Australia’s big east coast LNG exporters face the introduction of formal price controls on their supplies for the first time in a radical shake-up floated by the Morrison government as it pursues a gas-fired economic recovery.
A draft heads of agreement sent to Queensland’s three LNG producers has included reference to a pricing mechanism following sustained pressure from Australia’s big manufacturers for cuts to their gas costs, sources told The Australian.
Resources Minister Keith Pitt held a meeting on Thursday with the Santos-led GLNG project, Origin Energy’s APLNG and Shell’s QCLNG, where concerns were raised over issues including a reference to prices being based on an LNG “netback” formula.
The pact has worked for the last few years by ensuring LNG exporters offer uncontracted gas to the domestic market in the event of a shortfall before it is shipped offshore to Asian buyers.
It is currently based on a supply mechanism, but producers are worried about any additional reference to price informing decisions on triggering LNG export controls.
The LNG netback formula — effectively a local LNG price that takes out the cost of processing and shipping gas to Asian customers — has been developed by the Australian Competition & Consumer Commission in the past few years to boost transparency in the east coast gas market.
Prime Minister Scott Morrison in a September pledge said the government would “strengthen price commitments” as part of its plan to get more gas into the market and re-establish a strong economy after a COVID-19 economic rout. The ACCC also recommended the heads of agreement be extended beyond 2020 and should strengthen requirements around price offers.
However the Queensland producers — who have sunk more than $70bn into building the state’s giant gas export industry — are nervous that should the pricing option be introduced it could effectively represent a rewrite of regulatory rules, hindering future investment and Australia’s sovereign risk profile.
Mr Pitt said he was in talks with the LNG producers about the heads of agreement, which will apply for 2021 and 2022. “The heads of agreement is an important part of the government’s commitment to a gas-led recovery,” Mr Pitt said. “I will continue to consult with industry before the agreement is finalised.”
Major gas users including billionaire Anthony Pratt’s Visy Industries, Qenos, Incitec Pivot and Orica took part in a high-level meeting a week ago with Mr Pitt and Energy Minister Angus Taylor to push for the policy change.
Producers remain uncertain how the price reference would apply to gas supplies and are looking for more clarity on the policy details. Sources also said it could be complicated to enforce the price mechanism as part of commercial negotiations.
The federal government faces a difficult juggling act keeping both producers and gas-hungry manufacturers happy. Big energy users complain they can’t find gas on a contracted basis for less than $8 to $10 a gigajoule, more than double historic levels, which could force some facilities to import products rather than producing Australian-made goods, or even shutting their doors. Producers, however, could retaliate if new controls are introduced.

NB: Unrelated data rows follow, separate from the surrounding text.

Lemma encode_decode_node_record_witness :
  packet_at 1000 [at_port 4434; at_port 4433; at_port 4434] = Ok (signed_at 1000 [at_port 4434; at_port 4433; at_port 4434]) /\
  decode_node_record (as_bytes (signed_at 1000 [at_port 4434; at_port 4433; at_port 4434])) =
  Ok {| nr_node_id := NodeId_from_bytes (verifying_key key); nr_namespace := ns; nr_recipient := rc;
        nr_ttl_seconds := 60; nr_sequence := 1000; nr_expires_unix_micros := 60001000; nr_state := Live;
        nr_locations := sort_dedup [at_port 4434; at_port 4433; at_port 4434] |}.
Proof.
  assert (packet_at 1000 [at_port 4434; at_port 4433; at_port 4434]
    = Ok (signed_at 1000 [at_port 4434; at_port 4433; at_port 4434])) as Hp by (apply ok_of_ok; vm_compute; reflexivity).
  split; [exact Hp|]. refine (encode_decode_node_record key ns rc 60 1000 _ Live _ _ _ _ _ Hp).
  - vm_compute. split; discriminate.
  - vm_compute. split; discriminate.
  - repeat (constructor; [by apply plain_at_port|]). constructor.
Defined.

Definition record_at (sequence : Z) (locations : list NodeLocation) : NodeRecord :=
  ok_of (decode_node_record (as_bytes (signed_at sequence locations))) no_record.

Lemma decode_node_record_canonical_witness :
  exists signed packet,
    packet_from_bytes (as_bytes (signed_at 1000 [at_port 4433])) = Some signed /\
    Packet_parse (encoded_packet signed) = Some packet /\
    build_bytes_vec_compressed packet = Some (encoded_packet signed) /\
    record_wf (record_at 1000 [at_port 4433]) /\
    nr_node_id (record_at 1000 [at_port 4433]) = NodeId_from_bytes (public_key signed) /\
    nr_sequence (record_at 1000 [at_port 4433]) = timestamp signed /\
    answer_view <$> answers packet = record_answers (record_at 1000 [at_port 4433]).
Proof. apply decode_node_record_canonical. apply ok_of_ok. vm_compute. reflexivity. Defined.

One of Origin’s partners in APLNG, US giant ConocoPhillips, has cautioned the Morrison government against intervention in Australia’s gas market, warning investment could stall should price controls be introduced.
Conoco said in October a thriving manufacturing sector was vital but so too were realistic price expectations, which can quickly change depending on underlying dynamics in the broader Asian LNG market which consumes the bulk of Australia’s gas exports and acts as a defacto price guide.
Australia’s first ever national gas reservation scheme is also set to be introduced.